The whole genome phylogenetic tree was reconstructed from WGS data using RAxML v8.1 [52]. For phylonetwork and population analyses, SNPs were selected using strict coverage and quality filters (details in S1 Text). Based on the comparisons of the log2 divergence ratios or the PCAdmix results, genomic regions of interest were extracted for phylogenetic analyses (see S1 Text). Regions of interest were extracted from whole genome assemblies reconstructed using iWGSv1.01 [53].

Population genetics and genomics

A multi-locus concatenated alignment from Dataset A (~7.7 kbp) was generated using FASconCAT v1.0 [54]. Multi-locus concatenated alignment and WGS data were used for diversity statistics, polymorphism comparisons, and population analyses (see S1 Text). The concatenated alignment was also used to reconstruct a Maximum-Likelihood phylogenetic tree in RAxML v8.1 using the same parameters as for the individual gene trees.

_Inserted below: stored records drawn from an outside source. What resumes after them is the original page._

(* ===== verification/Offsets.v ===== *)
(** The numbers the components use for offsets and sizes are those of the
    declared structures. *)
From stdpp Require Import strings.
From S2P Require Import Prelude MkList Mem BucketQueue MkEvent Task Bytes Layout Layouts Runtime.
Local Open Scope string_scope.

(** Every offset and every size that a component writes as a number is
    the one the compiler gives to the structure, computed from its
    declaration, whatever the sizes of the third-party types. *)
Theorem offsets_agree `{Externs} :
  Forall (λ x : ctype * string * Z, offsetof x.1.1 x.1.2 = Some x.2)
    [(struct_flb_task_route, "_head", tr_head_off); (struct_flb_task_retry, "_head", ty_head_off);
     (struct_flb_task, "routes", tk_routes_off); (struct_flb_task, "retries", tk_retries_off);
     (struct_flb_task, "_head", tk_head_off); (struct_flb_task_queue, "pending", tq_pending_off);
     (struct_flb_task_queue, "in_progress", tq_in_progress_off);
     (struct_flb_task_enqueued, "_head", te_head_off);
     (struct_mk_event, "_head", ev_head_off); (struct_mk_event, "_priority_head", ev_priority_head_off);
     (struct_flb_sds, "len", sds_len_off); (struct_flb_sds, "alloc", sds_alloc_off);
     (struct_flb_sds, "buf", FLB_SDS_HEADER_SIZE);
     (struct_flb_output_flush, "_head", of_head_off); (struct_flb_input_coro, "_head", ico_head_off)] ∧
  Forall (λ x : ctype * Z, sizeof x.1 = x.2)
    [(struct_mk_event, sizeof_mk_event); (struct_flb_bucket_queue, sizeof_bucket_queue);
     (struct_flb_coro, sizeof_flb_coro); (struct_flb_output_flush, sizeof_flb_output_flush);
     (struct_flb_out_flush_params, sizeof_flb_out_flush_params);
     (struct_flb_input_coro, sizeof_flb_input_coro);
     (struct_flb_libco_in_params, sizeof_flb_libco_in_params)].
Proof. split; repeat constructor. Qed.
(** Every context consumes at least one byte of the chunk. *)
Definition process_telemetry : M bool :=
  p_buf ← w_calloc (size_t (ec_size evc * 2)) 1;
  if decide (p_buf = NULL) then discard coro out_flush;; mret false
  else
    r ← telemetry_loop (S (Z.to_nat (ec_size evc))) p_buf (ec_size evc) 0 0;
    match r with
    | None => mret false
    | Some (p_buf, p_size, serialization_buffer_offset) =>
        if decide (serialization_buffer_offset = 0) then
          discard coro out_flush;; w_free p_buf;; mret false
        else
          tag_len ← sds_len (ec_tag evc);
          chunk ← flb_event_chunk_create (ec_type evc) 0 (ec_tag evc) tag_len p_buf p_size;
          update_flush out_flush chunk;;
          if decide (chunk = NULL) then discard coro out_flush;; w_free p_buf;; mret false
          else mret true
    end.
End telemetry.

Definition process_metrics := process_telemetry (ol_metrics lib).
Definition process_traces := process_telemetry (ol_traces lib).

(** ** Creation *)

(** From [coro->caller = co_active()] to the end. *)
Definition flush_start (task o_ins config coro out_flush : ptr) : M ptr :=
  caller ← co_active;
  c ← get w_coros coro;
  cfg ← get w_configs config;
  callee ← co_create (ol_co lib) (cf_coro_stack_size cfg) CT_output_start;
  set_coro coro (Coro caller callee (co_data c));;
  if decide (callee = NULL) then
    flb_coro_destroy (ol_co lib) coro;;
    f ← get w_flushes out_flush;
    (if decide (of_processed_event_chunk f ≠ NULL) then
       pc ← get w_chunks (of_processed_event_chunk f);
       w_free (ec_data pc);;
       flb_event_chunk_destroy (of_processed_event_chunk f)
     else mret tt);;
    w_free out_flush;;
    mret NULL
  else
    o ← get w_outs o_ins;
    (if decide (oi_is_threaded o = FLB_TRUE) then
       let th := ol_thread_instance_get lib in
       th_ins ← get w_out_threads th;
       (if ti_flush_mutex th_ins then fail
        else modify (λ w, set_out_threads (<[th := set_ti_flush_mutex true th_ins]> (w_out_threads w)) w));;
       on_list (mk_list_add (out_flush + of_head_off) (ti_flush_list th_ins));;
       modify (λ w, set_out_threads (<[th := set_ti_flush_mutex false th_ins]> (w_out_threads w)) w)
     else on_list (mk_list_add (out_flush + of_head_off) (oi_flush_list o)));;
    output_params_set out_flush coro task (oi_p o) (oi_context o) config;;
    mret out_flush.

(** The processors of the output, by the kind of the chunk; false when the
    flush has been abandoned. *)
Definition run_processors (evc : flb_event_chunk) (o : flb_output_instance) (coro out_flush : ptr) : M bool :=
  if decide (ol_processor_is_active lib (oi_processor o) ≠ 0) then
    if decide (ec_type evc = FLB_EVENT_TYPE_LOGS) then
      process_logs evc (oi_processor o) coro out_flush
    else if decide (ec_type evc = FLB_EVENT_TYPE_METRICS) then
      process_metrics evc (oi_processor o) coro out_flush
    else if decide (ec_type evc = FLB_EVENT_TYPE_TRACES) then
      process_traces evc (oi_processor o) coro out_flush
    else mret true
  else mret true.

Definition flb_output_flush_create (task i_ins o_ins config : ptr) : M ptr :=
  out_flush ← w_calloc 1 sizeof_flb_output_flush;
  if decide (out_flush = NULL) then flb_errno;; mret NULL
  else
    set_flush out_flush (OutputFlush 0 NULL NULL NULL NULL NULL NULL);;
    coro ← flb_coro_create out_flush;
    if decide (coro = NULL) then w_free out_flush;; mret NULL
    else
      id ← flb_output_flush_id_get o_ins;
      t ← get_task task;
      evc ← get w_chunks (tk_event_chunk t);
      set_flush out_flush (OutputFlush id (ec_data evc) task config o_ins coro NULL);;
      o ← get w_outs o_ins;
      continue ← run_processors evc o coro out_flush;
      if (continue : bool) then flush_start task o_ins config coro out_flush else mret NULL.
End output.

A second recombinant-free concatenated alignment of the coding sequences from Dataset B (Dataset A where IntMD, MET2, and MLS1 sequences, which had low information content, were discarded) was generated using IMGC [55] and FASconCAT. The 380 fourfold degenerate sites in this alignment were used to estimate divergence times. Divergence time reconstruction was performed as we described previously [20].

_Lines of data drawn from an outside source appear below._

(* ===== verification/OutputSpec.v ===== *)
(** What [flb_output.h] promises: creating, resuming, returning from and
    destroying a flush. *)
From S2P Require Import Prelude MkList Mem MkEvent Codes Task Bytes Structs Runtime RuntimeSpec Output.

(** The lists that hold the flushes of an output, under way and done: those of
    the worker thread [th] for a threaded output, else its own. *)
Definition live_list (th : flb_out_thread_instance) (o : flb_output_instance) : ptr :=
  if decide (oi_is_threaded o = FLB_TRUE) then ti_flush_list th else oi_flush_list o.
Definition done_list (th : flb_out_thread_instance) (o : flb_output_instance) : ptr :=
  if decide (oi_is_threaded o = FLB_TRUE) then ti_flush_list_destroy th else oi_flush_list_destroy o.

Section create.
Context (lib : output_lib) (Hco : libco_ok (ol_co lib)).
Context (task i_ins o_ins config : ptr).

(** The worker thread that runs, for an output that is threaded. *)
Context (worker : flb_out_thread_instance).

(** No processor is run: there is none, or not for a chunk of this kind. *)
Definition unprocessed (evc : flb_event_chunk) (o : flb_output_instance) : Prop :=
  ol_processor_is_active lib (oi_processor o) = 0 ∨
  ec_type evc ∉ [FLB_EVENT_TYPE_LOGS; FLB_EVENT_TYPE_METRICS; FLB_EVENT_TYPE_TRACES].

#[export] Instance unprocessed_dec evc o : Decision (unprocessed evc o).
Proof. unfold unprocessed. apply _. Defined.

Lemma unprocessed_run evc o coro r : unprocessed evc o → run_processors lib evc o coro r = mret true.
Proof.
  unfold run_processors. intros [->|Hty]; [by rewrite decide_False by (intros H; by apply H)|].
  rewrite !not_elem_of_cons in Hty. destruct Hty as (? & ? & ? & _). rewrite !(decide_False (P := ec_type _ = _)) by done.
  by case_decide.
Qed.

(** The task, its chunk and the output exist; the mutex of the worker thread
    is free and no processor is run. *)
Record create_pre (w : world) (t : flb_task) (evc : flb_event_chunk) (o : flb_output_instance)
    (cfg : flb_config) (l : list ptr) : Prop := {
  cp_fresh : fresh_above w;
  cp_task : ts_tasks (w_store w) !! task = Some t;
  cp_chunk : w_chunks w !! tk_event_chunk t = Some evc;
  cp_out : w_outs w !! o_ins = Some o;
  cp_config : w_configs w !! config = Some cfg;
  cp_list : dll (ts_list (w_store w)) (live_list worker o) l;
  cp_thread : oi_is_threaded o = FLB_TRUE →
    w_out_threads w !! ol_thread_instance_get lib = Some worker ∧ ti_flush_mutex worker = false;
  cp_noproc : unprocessed evc o
}.

(** The context of a flush has been created: recorded, linked last in the list
    of the output or of the worker thread, its coroutine suspended at its first switch with the
    parameters of this flush.  If the thread-local parameters cannot be
    allocated the coroutine has not started. *)
Record created_as (w w' : world) (t : flb_task) (evc : flb_event_chunk) (o : flb_output_instance)
    (l : list ptr) (r id coro callee : ptr) (st : cothread) : Prop := {
  cr_new : (r ≠ NULL ∧ coro ≠ NULL ∧ callee ≠ NULL) ∧
    (mm_brk (w_mem w) ≤ r ∧ mm_brk (w_mem w) ≤ coro ∧ mm_brk (w_mem w) ≤ callee) ∧
    r ≠ coro ∧ r ≠ callee ∧ coro ≠ callee;
  cr_flush : w_flushes w' = <[r := OutputFlush id (ec_data evc) task config o_ins coro NULL]> (w_flushes w);
  cr_coro : w_coros w' = <[coro := Coro (w_active w) callee r]> (w_coros w);
  cr_thread : w_threads w' = <[callee := st]> (w_threads w);
  cr_list : dll (ts_list (w_store w')) (live_list worker o) (l ++ [r + of_head_off]);
  cr_frame : agree_outside (r + of_head_off :: live_list worker o :: l) (ts_list (w_store w)) (ts_list (w_store w'));
  cr_static : ts_tasks (w_store w') = ts_tasks (w_store w) ∧ ts_routes (w_store w') = ts_routes (w_store w) ∧
     w_active w' = w_active w ∧ w_current w' = w_current w ∧ w_chunks w' = w_chunks w ∧
     w_outs w' = w_outs w ∧ w_out_threads w' = w_out_threads w;
  (** three blocks, and one more when it is the first flush of the thread *)
  cr_wf : mem_wf (w_mem w');
  cr_mem : ∃ br bc bh kept, mm_blocks (w_mem w') = kept ∪ <[callee := bh]> (<[coro := bc]> (<[r := br]> (mm_blocks (w_mem w)))) ∧
     length br = Z.to_nat sizeof_flb_output_flush ∧
     (kept = ∅ ∧ w_out_key w' = w_out_key w ∨ w_out_key w = NULL ∧ ∃ b, kept = {[ w_out_key w' := b ]} ∧
        mm_brk (w_mem w) ≤ w_out_key w' ∧ w_out_key w' ∉ [r; coro; callee]);
  cr_fresh : w_configs w' = w_configs w ∧ mm_brk (w_mem w) ≤ mm_brk (w_mem w') ∧
     (w_out_key w < mm_brk (w_mem w) → fresh_above w');
  cr_start :
    st = CT_output_ready (OutFlushParams (tk_event_chunk t) r (tk_i_ins t) (oi_p o)
            (oi_context o) config coro) ∧ w_trace w' = w_trace w ∨
    st = CT_output_start ∧ w_out_key w = NULL ∧ w_trace w' = w_trace w ++ [Ev_error];
  cr_others : w_input_coros w' = w_input_coros w ∧ w_in_params w' = w_in_params w ∧
    ∀ p, p ≠ w_out_key w' → w_flush_params w' !! p = w_flush_params w !! p
}.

The number of populations for the SNP dataset were inferred using STRUCTURE v2.3.4 [56]. fineSTRUCTURE v2 [57] was used to generate coancestry heatmaps and to perform PCA. Parental contributions to the genomes of Wisconsin, New Brunswick, Saaz, and Frohberg strains were estimated using a hidden Markov model of evolution implemented in PCAdmix v1.0 [58], and chromosomes were partitioned according to the output results. Analyses of f- and D-statistics were performed in ADMIXTOOLS v3.0 [59].

Supporting Information

S1 Text. Supplementary materials.

(DOCX)

S1 Table. Strains used in this study.

(XLSX)

S2 Table. Genes within the regions of interest.

(XLSX)

S3 Table. f3-, D-statistics and f4-ratio tests performed in ADMIXTOOLS.

(XLSX)

S4 Table. Summary statistics for each population or group using multi-locus data.

(DOCX)

S5 Table. Summary of whole genome sequencing statistics.

(XLSX)

S6 Table. PCR primer sequences and conditions used in the present study.

(DOCX)

S1 Fig. Distribution of host trees for S. eubayanus isolates.

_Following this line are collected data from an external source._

Lemma start_links m' callee bh :
  mem_wf m' → mm_brk m ≤ mm_brk m' → callee ≠ NULL → mm_brk m ≤ callee →
  mm_blocks m' = <[callee := bh]> (mm_blocks m) →
  ∃ w' st, (o ← get w_outs o_ins;
    (if decide (oi_is_threaded o = FLB_TRUE) then
       let th := ol_thread_instance_get lib in
       th_ins ← get w_out_threads th;
       (if ti_flush_mutex th_ins then fail
        else modify (λ w, set_out_threads (<[th := set_ti_flush_mutex true th_ins]> (w_out_threads w)) w));;
       on_list (mk_list_add (r + of_head_off) (ti_flush_list th_ins));;
       modify (λ w, set_out_threads (<[th := set_ti_flush_mutex false th_ins]> (w_out_threads w)) w)
     else on_list (mk_list_add (r + of_head_off) (oi_flush_list o)));;
    output_params_set lib r coro task (oi_p o) (oi_context o) config;;
    mret r) (with_callee m' callee) = Some (r, w') ∧ delivers w' callee st ∧ mm_blocks m ⊆ mm_blocks (w_mem w').
Proof using All.
  intros Hwf' Hb' Hcn Hcb Hbl. pose proof (pp_fresh _ _ _ _ _ _ _ Hpre) as Hf. pose proof (pp_list _ _ _ _ _ _ _ Hpre) as Hl.
  destruct Hpr as [_ Hmb Hbuf (Htn & Hown & HY & HXY) Hty]. destruct (mb_new _ _ _ _ _ Hmb) as (Hr0 & Hc0 & Hr & Hc & Hne).
  set (V := with_callee _ _). assert (Ho : w_outs V !! o_ins = Some o) by apply (pp_out _ _ _ _ _ _ _ Hpre).
  rewrite (run_bind _ _ _ _ _ (run_get w_outs o_ins V o Ho)).
  assert (Hx : r + of_head_off ∉ live_list worker o :: l).
  { intros Hin. apply (dll_below w _ _ _ Hf Hl) in Hin. unfold of_head_off in Hin. lia. }
  destruct (mk_list_add_dll (ts_list (w_store w)) _ _ (r + of_head_off) Hl) as (h & Hadd & Hdl & Hag);
    [pose proof (proj1 (proj1 (fa_wf _ Hf))); unfold NULL, of_head_off; lia|done|].
  rewrite (run_bind _ _ _ _ _ (link_flush_run lib worker V o (r + of_head_off) h (pp_thread _ _ _ _ _ _ _ Hpre) Hadd)).
  set (L := set_store _ V).
  destruct (params_set_run lib task config L r coro (oi_p o) (oi_context o) (set_processed tmp f) t (Coro (w_active w) callee r))
    as (w' & Eps & Hsw); [done|apply lookup_insert_eq|apply (pp_task _ _ _ _ _ _ _ Hpre)|apply lookup_insert_eq
    |apply lookup_insert_eq|done|].
  rewrite (run_bind _ _ _ _ _ Eps). simpl in Hsw.
  assert (Hch : flush_chunk (set_processed tmp f) t = tmp) by (unfold flush_chunk; simpl; by rewrite decide_True).
  rewrite Hch in Hsw. set (params := OutFlushParams _ _ _ _ _ _ _) in Hsw.
  destruct (switched_mem L w' callee params Hsw) as (Hwfw & kept & Ek & Hkn & Hkk).
  assert (Hsub : mm_blocks m ⊆ mm_blocks (w_mem w')).
  { rewrite Ek. change (w_mem L) with m'. rewrite Hbl. apply map_subseteq_spec. intros p b Hp.
    pose proof (proj2 (proj1 (mb_wf _ _ _ _ _ Hmb)) _ _ Hp). rewrite lookup_union_r, lookup_insert_ne by (lia || (apply not_elem_of_dom;
      intros Hk%Hkn; change (w_mem L) with m' in Hk; lia)). done. }
  assert (Hmem : ∃ br bc bh X Y kept,
    mm_blocks (w_mem w') = kept ∪ <[callee := bh]> (Y ∪ X ∪ <[coro := bc]> (<[r := br]> (mm_blocks (w_mem w)))) ∧
    length br = Z.to_nat sizeof_flb_output_flush ∧ buffer_at w evc (ec_data pc) X ∧ tmp ∈ own tmp ∧ dom Y = own tmp ∧ dom X ## own tmp ∧
    (∀ p, p ∈ dom (Y ∪ X) → mm_brk (w_mem w) ≤ p ∧ r + of_head_off < p ∧ p ∉ [coro; callee]) ∧
    (∀ p, p ∈ dom kept → mm_brk (w_mem w) ≤ p ∧ p ∉ [r; coro; callee] ∧ p ∉ dom (Y ∪ X)) ∧
    (kept = ∅ ∧ w_out_key w' = w_out_key w ∨ w_out_key w = NULL ∧ ∃ b, kept = {[ w_out_key w' := b ]})).
  { destruct (mb_blocks _ _ _ _ _ Hmb) as (br & bc & Ebl & Hlen). pose proof (mb_brk _ _ _ _ _ Hmb) as Hbm.
    destruct (mb_below _ _ _ _ _ Hmb) as [Hbr Hbc]. unfold of_head_off in Hbr.
    assert (HXm : ∀ p, p ∈ dom (Y ∪ X) → p < mm_brk m).
    { intros p [b Hp]%elem_of_dom. assert (mm_blocks m !! p = Some b) as Hp' by (rewrite Ebl; by apply lookup_union_Some_l).
      pose proof (proj2 (proj1 (mb_wf _ _ _ _ _ Hmb)) _ _ Hp'). lia. }
    assert (Hkm : ∀ p, p ∈ dom kept → mm_brk m ≤ p ∧ p ≠ callee).
    { intros p Hp%Hkn. change (w_mem L) with m' in Hp. split; [lia|]. intros ->.
      assert (mm_blocks m' !! callee = Some bh) as Hl' by (rewrite Hbl; apply lookup_insert_eq).
      pose proof (proj2 (proj1 Hwf') _ _ Hl'). lia. }
    exists br, bc, bh, X, Y, kept. change (w_mem L) with m' in Ek. rewrite Ek, Hbl, Ebl. split_and!; try done.
    - intros p Hp. destruct (mb_apart _ _ _ _ _ Hmb p Hp) as (? & ? & ?). apply HXm in Hp. split_and!; [done..|].
      rewrite !not_elem_of_cons. split_and!; [done|lia|apply not_elem_of_nil].
    - intros p [Hp Hpc]%Hkm. split_and!; [lia| |by intros ?%HXm; lia].
      rewrite !not_elem_of_cons. split_and!; [lia|lia|done|apply not_elem_of_nil]. }
  assert (Hst : ∃ st, w_threads w' = <[callee := st]> (w_threads w) ∧
    (st = CT_output_ready params ∧ w_trace w' = w_trace w ∨
     st = CT_output_start ∧ w_out_key w = NULL ∧ w_trace w' = w_trace w ++ [Ev_error])).
  { destruct Hsw as [(? & ? & _ & _ & _ & _ & ->)|(? & _ & _ & Hk & _ & ->)]; [|by exists CT_output_start; auto].
    exists (CT_output_ready params). split; [apply insert_insert_eq|by left]. }
  destruct Hst as (st & Hth & Hst). exists w', st. split; [done|]. split; [|exact Hsub].
  destruct (mb_below _ _ _ _ _ Hmb) as [Hbr Hbc]. pose proof (mb_brk _ _ _ _ _ Hmb) as Hbm.
  assert (Hfresh : mm_brk (w_mem w) ≤ r ∧ mm_brk (w_mem w) ≤ coro ∧ mm_brk (w_mem w) ≤ callee ∧ mm_brk (w_mem w) ≤ tmp)
    by (split_and!; [done|done|lia|by apply chunk_new]).
  assert (Hapart : r ≠ coro ∧ r ≠ callee ∧ coro ≠ callee) by (unfold of_head_off in Hbr; split_and!; [done|lia|lia]).
  assert (Hpar : ∀ p, p ≠ w_out_key w' → w_flush_params w' !! p = w_flush_params w !! p).
  { destruct Hsw as [(? & ? & _ & _ & _ & _ & ->)|(? & _ & _ & _ & _ & ->)]; intros p Hp; [|done]. simpl. by apply lookup_insert_ne. }
  assert (Hab : mm_brk (w_mem w) ≤ mm_brk (w_mem w') ∧ (w_out_key w < mm_brk (w_mem w) → fresh_above w')).
  { pose proof (switched_brk _ _ _ _ Hsw) as Hbw. change (w_mem L) with m' in Hbw. split; [lia|]. intros Hkey.
    assert (mm_blocks m' !! callee = Some bh) as [_ Hcal]%(proj2 (proj1 Hwf')) by (rewrite Hbl; apply lookup_insert_eq).
    apply (switched_fresh L w' callee params); [apply start_fresh; (done || lia)|change (w_mem L) with m'; lia|change (w_out_key w < mm_brk m'); lia|done]. }
  destruct Hsw as [(? & ? & _ & _ & _ & _ & Ew)|(? & _ & _ & _ & _ & Ew)]; split; try done; by rewrite Ew.
Qed.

A) Pie chart representing the tree genera from which S. eubayanus was isolated. The asterisk indicates the tree host for the 13 strains isolated by Rodríguez et al. [24]. B) Proportion of S. eubayanus associated to different tree orders. Populations were not designated by Rodríguez et al. [24], so these strains were excluded from S1B Fig. The P1C1 strain [22] lacks host information and it was not included in this figure.

(TIF)

S2 Fig. Multi-locus phylogenetic supernetwork summarizes cases of likely reticulation, including introgression, gene flow, and hybridization.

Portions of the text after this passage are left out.